Entonces alguien comenzó a hablar entre murmullos, con la voz entrecortada. Volvieron los crujidos. Era imposible entender nada de lo que decía.

Sheila permanecía pegada al auricular. Las gruesas gotas de sudor se deslizaban por las palmas de sus manos y caían lentamente al suelo.

Era el tono de voz más desolador que había escuchado en su vida. La imagen de algo diminuto abrazándose los pies, balanceándose de un lado a otro apareció de repente en su cabeza. Aquellas imágenes rara vez tenían sentido.

Sheila gritó y soltó el teléfono de un golpe. Se alejó de un salto de la mesita de café. Se quedó mirando fijamente al teléfono, temiendo que pudiera volver a sonar en cualquier momento.

—¡Sheila!—llamó su madre desde el comedor.
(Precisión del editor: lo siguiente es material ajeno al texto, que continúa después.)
(** ** [FindSubscriptionParams]: [all_type_params] is fixed; the state is
    [generic_sub_params] *)
Module FindSubscriptionParams.
Section Visit.
Context (all_type_params : gset string).
Notation V := (gset string).

Definition visit_all {A} (visit : A → V → V) (l : list A) (self : V) : V := foldl (λ self x, visit x self) self l.
Definition visit_opt {A} (visit : A → V → V) (o : option A) (self : V) : V :=
  match o with Some x => visit x self | None => self end.

(** A path of one segment is a leaf: a type parameter, when its name is one. *)
Definition leaf (p : Path) (self : V) : V :=
  match p with
  | MkPath false [MkSegment id _] => if decide (id ∈ all_type_params) then {[id]} ∪ self else self
  | _ => self
  end.
Fixpoint visit_type (ty : SynType) (self : V) : V :=
  match ty with
  | StArray elem | StGroup elem | StParen elem | StPtr elem | StReference elem | StSlice elem => visit_type elem self
  | StBareFn inputs output => visit_opt visit_type output (visit_all visit_type inputs self)
  | StImplTrait bounds | StTraitObject bounds => visit_all visit_type_param_bound bounds self
  | StMacro _ => self
  | StPath qself path => visit_path path (visit_opt visit_type qself self)
  | StTuple elems => visit_all visit_type elems self
  | StInfer | StNever | StVerbatim _ => self
  end
with visit_path (path : Path) (self : V) : V :=
  match path with MkPath _ segments => visit_all visit_path_segment segments (leaf path self) end
with visit_path_segment (segment : PathSegment) (self : V) : V :=
  match segment with MkSegment _ arguments => visit_path_arguments arguments self end
with visit_path_arguments (arguments : PathArguments) (self : V) : V :=
  match arguments with
  | PaNone => self
  | PaAngleBracketed args => visit_all visit_generic_argument args self
  | PaParenthesized inputs output => visit_opt visit_type output (visit_all visit_type inputs self)
  end
with visit_generic_argument (arg : GenericArgument) (self : V) : V :=
  match arg with GaType ty | GaAssocType _ ty => visit_type ty self | GaOther _ => self end
with visit_type_param_bound (bound : TypeParamBound) (self : V) : V :=
  match bound with BdTrait path => visit_path path self | BdOther _ => self end.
Se había dejado caer al suelo. Estaba llorando. No podía quitarse la puñetera voz de la cabeza. Nunca había captado las emociones de los que estaban al otro lado de la línea. Solían ser voces monótonas diciendo frases inconexas. Pero aquello era distinto.

Se incorporó muy despacio, intentando recobrar la compostura. Con sumo cuidado, se acercó al teléfono y colocó bien el auricular, manipulando el aparato lo justo y necesario para no tocarlo demasiado. Se limpió las manos en la falda, se colocó las gafas en su sitio y se miró en el espejo. Aún tenía los ojos enrojecidos y las marcas que las lágrimas habían dejado en sus mejillas. Se secó la cara con el dorso de la mano, se peinó el flequillo con los dedos, apagó la luz, cerró la habitación con llave y bajó con cuidado las escaleras.

La voz del teléfono no dejó de reproducirse en su cabeza mientras pinchaba con el tenedor una de aquellas zanahorias que su madre había preparado para cenar.